The real "a-ha" demystifying moment for me was not so much learning about the elementary rotation, translation or even perspective projection operations. It was understanding how all of those operations can be composed together into a single transformation and that all that 3D graphics really is, is transforming coordinates from one relative space to another.
One important revelation in that regard for instance, was that moving a camera within a world is mathematically exactly the same as moving the world in the opposite direction relative to the camera. Once you get a feel for how transformations and coordinate spaces work, you can start playing around with them and a whole new world of possibilities opens up to you.
Though in the real-world case, there's an important difference that breaks the symmetry: You experience acceleration, whereas everybody else standing around you doesn't.
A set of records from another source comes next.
(** X13. [get_crs] goes by the first row of the cities table that has the
    country and the city of the dialog, taking its longitude first and its
    latitude second; when the table has no such row it raises
    [TypeError]. *)
Theorem get_crs_uses_first_match (s : Plugin.session) (d : Plugin.dialog) :
  let c := Plugin.country_input d in
  let n := Plugin.city_input d in
  ((forall r, In r (Plugin.cities_by_country s) -> ~ is_city c n r) ->
   Plugin.get_crs s d = Raise "TypeError") /\
  (forall pre r post,
     Plugin.cities_by_country s = pre ++ r :: post ->
     is_city c n r ->
     (forall r', In r' pre -> ~ is_city c n r') ->
     Plugin.get_crs s d =
     Plugin.get_utm_crs_from_lonlat (Plugin.lng r) (Plugin.lat r) 5).
Proof.
  intros c n. unfold Plugin.get_crs. fold c n.
  pose proof (get_coordinates_first (Plugin.cities_by_country s) c n) as G.
  destruct (Plugin.get_coordinates (Plugin.cities_by_country s) c n)
    as [[x y]|].
  - destruct G as (pre & r & post & E & C & X & N). split.
    + intros H. exfalso. apply (H r); [ | exact C].
      rewrite E. apply in_app_iff. right. now left.
    + intros pre' r' post' E' C' N'.
      assert (P : pre' = pre /\ r' = r).
      { rewrite E in E'. clear - E' C C' N N'.
        revert pre' E' N'. induction pre as [|a pre IH]; intros [|b pre'] E' N';
          cbn [app] in E'.
        - injection E' as E1 _. auto.
        - injection E' as E1 _. subst. exfalso.
          exact (N' _ (or_introl eq_refl) C).
        - injection E' as E1 _. subst. exfalso.
          exact (N _ (or_introl eq_refl) C').
        - injection E' as E1 E'. subst.
          destruct (IH (fun x Hx => N x (or_intror Hx)) pre' E'
                       (fun x Hx => N' x (or_intror Hx))) as (-> & ->).
          auto. }
      destruct P as (_ & ->). now injection X as -> ->.
  - split; [reflexivity | ].
    intros pre r post E C _. exfalso. apply (G r); [ | exact C].
    rewrite E. apply in_app_iff. right. now left.
Qed.

Lemma get_crs_uses_first_match_witness :
  Plugin.get_crs sample_session (sample_dialog "" "Paris" "Single") =
  Plugin.get_utm_crs_from_lonlat (of_Z 2) (of_Z 49) 5.
Proof.
  destruct (get_crs_uses_first_match sample_session
              (sample_dialog "" "Paris" "Single")) as (_ & A).
  refine (A [{| Plugin.country := Some "France"; Plugin.city := Some "Lyon";
                Plugin.lng := of_Z 5; Plugin.lat := of_Z 46 |}]
            {| Plugin.country := Some "France"; Plugin.city := Some "Paris";
               Plugin.lng := of_Z 2; Plugin.lat := of_Z 49 |}
            [{| Plugin.country := Some "Chile"; Plugin.city := None;
                Plugin.lng := of_Z (-71); Plugin.lat := of_Z (-33) |}]
            eq_refl (conj eq_refl eq_refl) _).
  intros r' [<-|[]] (_ & C). discriminate C.
Defined.
(** * The BigQuery pipeline cell of pydatalab

    A shallow embedding of
    [google/datalab/contrib/bigquery/commands/_bigquery.py]: the three
    stage builders [_add_load_parameters], [_add_execute_parameters] and
    [_add_extract_parameters], the assembler [_pipeline_cell] and the
    query-parameter extractor [_get_query_parameters].

    Python dictionaries are finite maps from strings to values, Python
    exceptions are the [Raise] results of an error monad, and the notebook
    environment (the name registry) is the state of a state-and-error
    monad. *)

From stdpp Require Import gmap strings list fin_maps.

Set Warnings "-register-all".
Open Scope string_scope.

(** ** Values of the parsed documents

    What the YAML/JSON parser hands to the cell: scalars, sequences and
    mappings. *)

Inductive value : Type :=
| VNone
| VBool (b : bool)
| VInt (z : Z)
| VStr (s : string)
| VList (l : list value)
| VDict (d : gmap string value).

Abbreviation dict := (gmap string value).

(** ** Exceptions *)

Inductive exn : Type :=
| Exception (msg : string)   (* [raise Exception(msg)] in this file *)
| KeyError (key : string)    (* [d[key]] on a mapping without [key] *)
| TypeError                  (* [key in x] or [x[key]] on a wrong type *)
| AttributeError             (* [x.get] on something that is no mapping *)
| ValidationError            (* raised by [jsonschema.validate] *)
| CollaboratorError.         (* raised inside an external collaborator *)

Inductive result (A : Type) : Type :=
| Ok (a : A)
| Raise (e : exn).
Arguments Ok {A} a.
Arguments Raise {A} e.

#[global] Instance result_ret : MRet result := @Ok.
#[global] Instance result_bind : MBind result := fun A B f m =>
  match m with
  | Ok a => f a
  | Raise e => Raise e
  end.

(** ** The Python operations the cell uses on a parsed value *)

(** [bool(d)] for a dictionary: non-empty. *)
Definition dict_truth (d : dict) : bool :=
  match map_to_list d with
  | [] => false
  | _ :: _ => true
  end.

(** [bool(v)], the test of [if v:]. *)
Definition py_truth (v : value) : bool :=
  match v with
  | VNone => false
  | VBool b => b
  | VInt z => negb (Z.eqb z 0)
  | VStr s => negb (String.eqb s "")
  | VList l => match l with [] => false | _ :: _ => true end
  | VDict d => dict_truth d
  end.

Definition is_str (k : string) (v : value) : bool :=
  match v with
  | VStr s => String.eqb s k
  | _ => false
  end.

(** [k in c] for a string [k]: key membership in a mapping, substring in a
    string, element in a sequence, [TypeError] on anything else. *)
Definition py_in (k : string) (c : value) : result bool :=
  match c with
  | VDict d => Ok (bool_decide (is_Some (d !! k)))
  | VStr s => Ok (match String.index 0 k s with Some _ => true | None => false end)
  | VList l => Ok (existsb (is_str k) l)
  | VNone | VBool _ | VInt _ => Raise TypeError
  end.

(** [c[k]] for a string [k]. *)
Definition py_getitem (c : value) (k : string) : result value :=
  match c with
  | VDict d => match d !! k with
               | Some v => Ok v
               | None => Raise (KeyError k)
               end
  | _ => Raise TypeError
  end.

(** [c.get(k, dflt)]. *)
Definition py_get (c : value) (k : string) (dflt : value) : result value :=
  match c with
  | VDict d => Ok (default dflt (d !! k))
  | _ => Raise AttributeError
  end.

(** [any(key in c for key in ks)]: stops at the first key found. *)
Fixpoint py_any_in (ks : list string) (c : value) : result bool :=
  match ks with
  | [] => Ok false
  | k :: ks' =>
      b ← py_in k c;
      if b : bool then Ok true else py_any_in ks' c
  end.

(** [for x in c]: the elements the loop visits.  A mapping yields its
    keys, a string its characters. *)
Definition py_iter (c : value) : result (list value) :=
  match c with
  | VList l => Ok l
  | VDict d => Ok ((fun kv => VStr (fst kv)) <$> map_to_list d)
  | VStr s => Ok ((fun a => VStr (String a EmptyString)) <$> String.list_ascii_of_string s)
  | VNone | VBool _ | VInt _ => Raise TypeError
  end.

(** The one-character string holding the double quote, the default of
    the load stage's [quote] option. *)
Definition double_quote : string := String (Ascii.ascii_of_nat 34) EmptyString.

(** ** The stage builders

    Each builder receives the task dictionary it fills in place.  The
    model returns the dictionary as it stands when the builder returns,
    next to the value the Python function returns ([None] for Python's
    [None], [Some d] for the dictionary itself). *)

Definition _add_load_parameters (load_task_config : dict)
    (bq_pipeline_input_config : value) : result (dict * option dict) :=
  let path_exists := false in
  in_path ← py_in "path" bq_pipeline_input_config;
  '(load_task_config, path_exists) ←
    (if in_path : bool then
       v ← py_getitem bq_pipeline_input_config "path";
       mret (<["path" := v]> load_task_config, true)
     else mret (load_task_config, path_exists));
  let table_exists := false in
  in_table ← py_in "table" bq_pipeline_input_config;
  '(load_task_config, table_exists) ←
    (if in_table : bool then
       v ← py_getitem bq_pipeline_input_config "table";
       mret (<["table" := v]> load_task_config, true)
     else mret (load_task_config, table_exists));
  let schema_exists := false in
  in_schema ← py_in "schema" bq_pipeline_input_config;
  load_task_config ←
    (if in_schema : bool then
       v ← py_getitem bq_pipeline_input_config "schema";
       mret (<["schema" := v]> load_task_config)
     else mret load_task_config);
  (* line 192: the assignment stands after the [if], not inside it *)
  let schema_exists := true in
  (* lines 222-242 *)
  let file_options (load_task_config : dict) : result (dict * option dict) :=
    if path_exists : bool then
      format ← py_get bq_pipeline_input_config "format" (VStr "csv");
      let load_task_config := <["format" := format]> load_task_config in
      delimiter ← py_get bq_pipeline_input_config "delimiter" (VStr ",");
      let load_task_config := <["delimiter" := delimiter]> load_task_config in
      quote ← py_get bq_pipeline_input_config "quote" (VStr double_quote);
      let load_task_config := <["quote" := quote]> load_task_config in
      skip ← py_get bq_pipeline_input_config "skip" (VInt 0);
      let load_task_config := <["skip" := skip]> load_task_config in
      strict ← py_get bq_pipeline_input_config "strict" (VBool true);
      let load_task_config := <["strict" := strict]> load_task_config in
      mret (load_task_config, Some load_task_config)
    else
      any_option ← py_any_in ["format"; "delimiter"; "quote"; "skip"; "strict"]
                             bq_pipeline_input_config;
      if any_option : bool then
        Raise (Exception "Path is not specified, but at least one file option is.")
      else mret (load_task_config, Some load_task_config) in
  if table_exists : bool then
    if path_exists : bool then
      if schema_exists : bool then
        file_options (<["mode" := VStr "create"]> load_task_config)
      else
        file_options (<["mode" := VStr "append"]> load_task_config)
    else
      if schema_exists : bool then
        Raise (Exception "Schema is specified, but path is absent.")
      else
        mret (load_task_config, None)
  else
    if negb path_exists then
      mret (load_task_config, None)
    else
      file_options load_task_config.

Definition _add_execute_parameters (execute_task_config : dict)
    (bq_pipeline_transformation_config : value) : result (dict * option dict) :=
  in_query ← py_in "query" bq_pipeline_transformation_config;
  if in_query : bool then
    v ← py_getitem bq_pipeline_transformation_config "query";
    let execute_task_config := <["query" := v]> execute_task_config in
    large ← py_get bq_pipeline_transformation_config "large" (VBool true);
    let execute_task_config := <["large" := large]> execute_task_config in
    mode ← py_get bq_pipeline_transformation_config "mode" (VStr "create");
    let execute_task_config := <["mode" := mode]> execute_task_config in
    mret (execute_task_config, Some execute_task_config)
  else
    any_option ← py_any_in ["large"; "mode"] bq_pipeline_transformation_config;
    if any_option : bool then
      Raise (Exception "Query is not specified, but at least one query option is.")
    else mret (execute_task_config, None).

(** The extract builder fills two dictionaries: its own and, with the
    destination table, the execute task's.  The model returns both, then
    the Python return value, which is [None] on every path (the function
    ends without a [return]). *)
Definition _add_extract_parameters (extract_task_config execute_task_config : dict)
    (bq_pipeline_output_config : value) : result (dict * dict * option dict) :=
  in_table ← py_in "table" bq_pipeline_output_config;
  if in_table : bool then
    v ← py_getitem bq_pipeline_output_config "table";
    let execute_task_config := <["table" := v]> execute_task_config in
    in_path ← py_in "path" bq_pipeline_output_config;
    if in_path : bool then
      v ← py_getitem bq_pipeline_output_config "path";
      let extract_task_config := <["path" := v]> extract_task_config in
      if negb (bool_decide (is_Some (execute_task_config !! "table"))) then
        Raise (Exception "Path is specified but table is not.")
      else
        billing ← py_get bq_pipeline_output_config "billing" VNone;
        let extract_task_config := <["billing" := billing]> extract_task_config in
        compress ← py_get bq_pipeline_output_config "compress" (VBool true);
        let extract_task_config := <["compress" := compress]> extract_task_config in
        delimiter ← py_get bq_pipeline_output_config "delimiter" (VStr ",");
        let extract_task_config := <["delimiter" := delimiter]> extract_task_config in
        header ← py_get bq_pipeline_output_config "header" (VBool true);
        let extract_task_config := <["header" := header]> extract_task_config in
        format ← py_get bq_pipeline_output_config "format" (VStr "csv");
        let extract_task_config := <["format" := format]> extract_task_config in
        mret (extract_task_config, execute_task_config, None)
    else
      any_option ← py_any_in ["compress"; "delimiter"; "format"; "header"]
                             bq_pipeline_output_config;
      if any_option : bool then
        Raise (Exception "Path is not specified, but at least one file option is.")
      else mret (extract_task_config, execute_task_config, None)
  else
    mret (extract_task_config, execute_task_config, None).
Definition set_inventory (d : t) (l : list (option Item.t)) : t :=
  mk l (equipment d) (toolbar d) (appearance_sex d).
Definition set_equipment (d : t) (l : list (option Item.t)) : t :=
  mk (inventory d) l (toolbar d) (appearance_sex d).
Definition set_toolbar (d : t) (l : list (option Item.t)) : t :=
  mk (inventory d) (equipment d) l (appearance_sex d).

(** [player.data[name]]. *)
Definition field (d : t) (n : INVENTORY_TYPE.t) : option (list (option Item.t)) :=
  match n with
  | INVENTORY_TYPE.INVENTORY => Some (inventory d)
  | INVENTORY_TYPE.EQUIPMENT => Some (equipment d)
  | INVENTORY_TYPE.TOOLBAR => Some (toolbar d)
  | INVENTORY_TYPE.GROUND => None
  end.
End PlayerData.

Module Player.
Record t := mk {
  valid : bool;
  vehicle : bool;            (* [player.vehicle] is truthy *)
  pos : Vector3.t;
  gridSpace : Z;
  dimension : Z;
  data : option PlayerData.t
}.

Definition set_data (p : t) (d : PlayerData.t) : t :=
  mk (valid p) (vehicle p) (pos p) (gridSpace p) (dimension p) (Some d).
End Player.

(** ** Calls to the presentation, persistence and streaming collaborators *)

Inductive Effect :=
| sync_inventory (p : Player.t)
    (* playerFuncs.sync.inventory(player): the actor as it is at the call *)
| save_field (name : INVENTORY_TYPE.t) (value : option (list (option Item.t)))
    (* playerFuncs.save.field(player, name, player.data[name]) *)
| emit_sound2D (audio : string)
    (* playerFuncs.emit.sound2D(player, audio, <random volume>) *)
| emit_animation (dict name : string) (flags duration : Z)
| emit_message (message : string)
| removeAllWeapons
    (* player.removeAllWeapons() *)
| alt_emit (event : string) (item : Item.t) (slot : number)
    (* alt.emit(item.data.event, player, item, slot) *)
| alt_emit_DROPPED_ITEM (item : Item.t)
    (* alt.emit(ATHENA_EVENTS_PLAYER.DROPPED_ITEM, player, item) *)
| ServerItemController_append
    (item : DroppedItem.t) (uid : option string) (maxDistance : Z) (pos : Vector3.t)
| ServerObjectController_append
    (pos : Vector3.t) (uid : option string) (maxDistance : Z) (model : string)
    (dimension : Z) (noCollision : bool)
| ServerObjectController_remove (uid : string)
| ServerItemController_remove (uid : string).

(** ** The collaborators the controller calls (not part of this file)

    [playerFuncs.inventory.*] and the small utilities are taken as an
    interface.  Readers return a value; writers return their boolean
    result together with the actor they leave behind. *)

Class PlayerFuncs := {
  isInventorySlotFree : Player.t -> number -> bool;
  getInventoryItem : Player.t -> number -> option Item.t;
  inventoryRemove : Player.t -> number -> bool * Player.t;
  inventoryAdd : Player.t -> Item.t -> number -> bool * Player.t;
  isToolbarSlotFree : Player.t -> number -> bool;
  getToolbarItem : Player.t -> number -> option Item.t;
  toolbarRemove : Player.t -> number -> bool * Player.t;
  toolbarAdd : Player.t -> Item.t -> number -> bool * Player.t;
  isEquipmentSlotFree : Player.t -> number -> bool;
  getEquipmentItem : Player.t -> number -> option Item.t;
  equipmentRemove : Player.t -> number -> bool * Player.t;
  equipmentAdd : Player.t -> Item.t -> number -> bool * Player.t;
  (* { slot: number } | null *)
  getFreeInventorySlot : Player.t -> option Z;
  replaceInventoryItem : Player.t -> Item.t -> bool * Player.t;
  (* allItemRulesValid(item, endData, endSlotIndex): of endData only
     the name is passed on; the slot is null on the drop path *)
  allItemRulesValid : Item.t -> INVENTORY_TYPE.t -> option number -> bool;
  (* saves and synchronizes by itself *)
  handleSwapOrStack : Player.t -> string -> string -> Player.t * list Effect;
  getSlotType : string -> option INVENTORY_TYPE.t;
  getPositionFrontOf : Player.t -> Q -> Vector3.t;
  stripCategory : string -> number;
  isFlagEnabled : Z -> ITEM_TYPE -> bool;
  distance2d : Vector3.t -> Vector3.t -> Q;
  (* sha256Random(JSON.stringify(item)) *)
  sha256Random : Item.t -> string
}.

(** [CategoryData] (server/interface/CategoryData): one row of the
    adapter table; the Ground row has null operations. *)
Module CategoryData.
Record t := mk {
  abbrv : string;
  name : INVENTORY_TYPE.t;
  emptyCheck : option (Player.t -> number -> bool);
  getItem : option (Player.t -> number -> option Item.t);
  removeItem : option (Player.t -> number -> bool * Player.t);
  addItem : option (Player.t -> Item.t -> number -> bool * Player.t)
}.
End CategoryData.

(** ** Rule callbacks

    A registered rule is a validator
    [(item, selectedSlot, endSlot, rule) => boolean]; the item is the
    one the controller read from a slot and may be null. *)

Definition Callback : Type :=
  option Item.t -> number -> number -> INVENTORY_RULES -> bool.

(** One invocation [ITEM_RULES[rule][i](item, selectedSlot, endSlot, rule)]
    and what it returned. *)
Record RuleCall := mkRuleCall {
  call_rule : INVENTORY_RULES;
  call_index : nat;
  call_item : option Item.t;
  call_selectedSlot : number;
  call_endSlot : number;
  didPass : bool
}.

(** ** Server state and the controller *)

Section Engine.

Context {PF : PlayerFuncs}.

Record World := mkWorld {
  player : Player.t;
  GROUND_ITEMS : list DroppedItem.t;
  ITEM_RULES : gmap INVENTORY_RULES (list Callback);
  calls : list RuleCall;
  effects : list Effect
}.

(** The table the module starts with: every transition kind, no rule. *)
Definition ITEM_RULES_init : gmap INVENTORY_RULES (list Callback) :=
  list_to_map (map (fun r => (r, [])) all_rules).

(** *** The monad of controller code *)

Inductive Completion (A : Type) :=
| Normal (a : A)
| TypeError.
Arguments Normal {A} a.
Arguments TypeError {A}.

Definition M (A : Type) : Type := World -> Completion A * World.

Definition ret {A} (a : A) : M A := fun w => (Normal a, w).

Definition bind {A B} (m : M A) (k : A -> M B) : M B :=
  fun w =>
    match m w with
    | (Normal a, w') => k a w'
    | (TypeError, w') => (TypeError, w')
    end.

Definition throw {A} : M A := fun w => (TypeError, w).

Notation "x <- m ;; k" := (bind m (fun x => k))
  (at level 100, m at next level, right associativity).
Notation "m ;;; k" := (bind m (fun _ => k))
  (at level 100, right associativity).

(** Reading through a reference that may be undefined or null. *)
Definition deref {A} (o : option A) : M A :=
  match o with Some a => ret a | None => throw end.

Definition getPlayer : M Player.t := fun w => (Normal (player w), w).
(** * Tic-Tac-Toe: board state and minimax move search

    A shallow embedding of [VITyarthi/tic_tac_toe.py].

    The Python program keeps one mutable [Board] object whose [grid] is a
    list of three lists of one-character strings; the search of [AIPlayer]
    writes hypothetical moves into that grid and erases them afterwards.
    The embedding threads the board through every method as explicit state
    and keeps Python's exceptions as results, so that the theorems can speak
    about what is left in the grid when a method returns.  Console output
    ([print], [Board.display]) and the statistics file are not modelled. *)

From Stdlib Require Import ZArith String List Bool Lia.
Import ListNotations.
Open Scope string_scope.
Open Scope Z_scope.

(** ** Results and the board monad *)

(** The exceptions the modelled methods can raise.  [RecursionError] is what
    Python raises when the interpreter's recursion limit is hit; here it is
    what a recursive method returns when its call budget is used up.
    [LoopBudget] is not a Python exception: it marks a [while True] loop
    that the model stopped after its budget of iterations. *)
Inductive Exn : Type :=
| IndexError
| TypeError
| RecursionError
| LoopBudget.

Inductive Result (A : Type) : Type :=
| Ok (a : A)
| Raise (e : Exn).
Arguments Ok {A} a.
Arguments Raise {A} e.

(** class Board: the two attributes set by [__init__]. *)
Record Board : Type := mkBoard {
  grid : list (list string);
  size : Z
}.

(** A method running against the shared board: it either raises or returns
    a value together with the board it leaves behind. *)
Definition M (A : Type) : Type := Board -> Result (A * Board).

Definition ret {A} (a : A) : M A := fun b => Ok (a, b).

Definition bind {A B} (m : M A) (k : A -> M B) : M B :=
  fun b => match m b with
           | Ok (a, b') => k a b'
           | Raise e => Raise e
           end.

Definition raise {A} (e : Exn) : M A := fun _ => Raise e.

Definition lift {A} (r : Result A) : M A :=
  fun b => match r with Ok a => Ok (a, b) | Raise e => Raise e end.

Definition get_grid : M (list (list string)) := fun b => Ok (grid b, b).

Definition put_grid (g : list (list string)) : M unit :=
  fun b => Ok (tt, mkBoard g (size b)).

Notation "x <- m ;; k" := (bind m (fun x => k))
  (at level 61, m at next level, right associativity).
Notation "m ;;; k" := (bind m (fun _ => k))
  (at level 61, right associativity).

(** ** Python lists *)

(** [l[i]] for a Python list: a negative index counts from the end, an index
    outside [-len, len) raises IndexError. *)
Definition norm_index {A} (l : list A) (i : Z) : option nat :=
  let n := Z.of_nat (length l) in
  if (0 <=? i) && (i <? n) then Some (Z.to_nat i)
  else if (i <? 0) && (- n <=? i) then Some (Z.to_nat (n + i))
  else None.

Definition index {A} (l : list A) (i : Z) : Result A :=
  match norm_index l i with
  | Some k => match nth_error l k with
              | Some x => Ok x
              | None => Raise IndexError
              end
  | None => Raise IndexError
  end.
(* ===== verification/_CoqProject ===== *)
-Q . S2P
Prelude.v
WrappingInts.v
Buffers.v
ByteStreams.v
Reassembler.v
Checksum.v
Parser.v
TCPSegments.v
Receiver.v
Sender.v
Connection.v
EndToEnd.v
Emitted.v
Transfer.v
Benchmark.v
BenchmarkRun.v
IPv4.v
Ethernet.v
Addresses.v
Adapters.v
CommandLine.v
PacketDump.v
Interface.v
Frames.v
Router.v
Simulator.v
Delivery.v
FileDescriptors.v
Text.v
Handles.v
Sockets.v
EventLoop.v
Devices.v
TapAdapter.v
SpongeSocket.v
SocketLoop.v
SocketNet.v
SocketThread.v
StreamCopy.v
Lab7.v
Programs.v
Lab7Net.v
Bouncer.v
The way he animated points with an increasing z value made it click for me. Now, when I look at the formula it makes sense. The larger the value of z, the smaller your projected x and y will be. This checks out because things get smaller as they move farther away. Something that’s twice as far away will seem half as big.
Interestingly, in a way, rotation is less mystical than the perspective projection. The rotation is linear: x' = Rx, but the perspective projection is non-linear.
This is where things become fun. Next up are homogeneous coordinates or quaternions. Takes a few years of your life to actually enjoy this though :)
This formula also leads to weird geometric perceptual distortions like when one stands in front of a tall building, looks up and down and the shape of the building changes depending on the angle of the view. VR got rid of that.
I can't really say that this formula demystifies things, but the video is nice if you're eager to learn about this.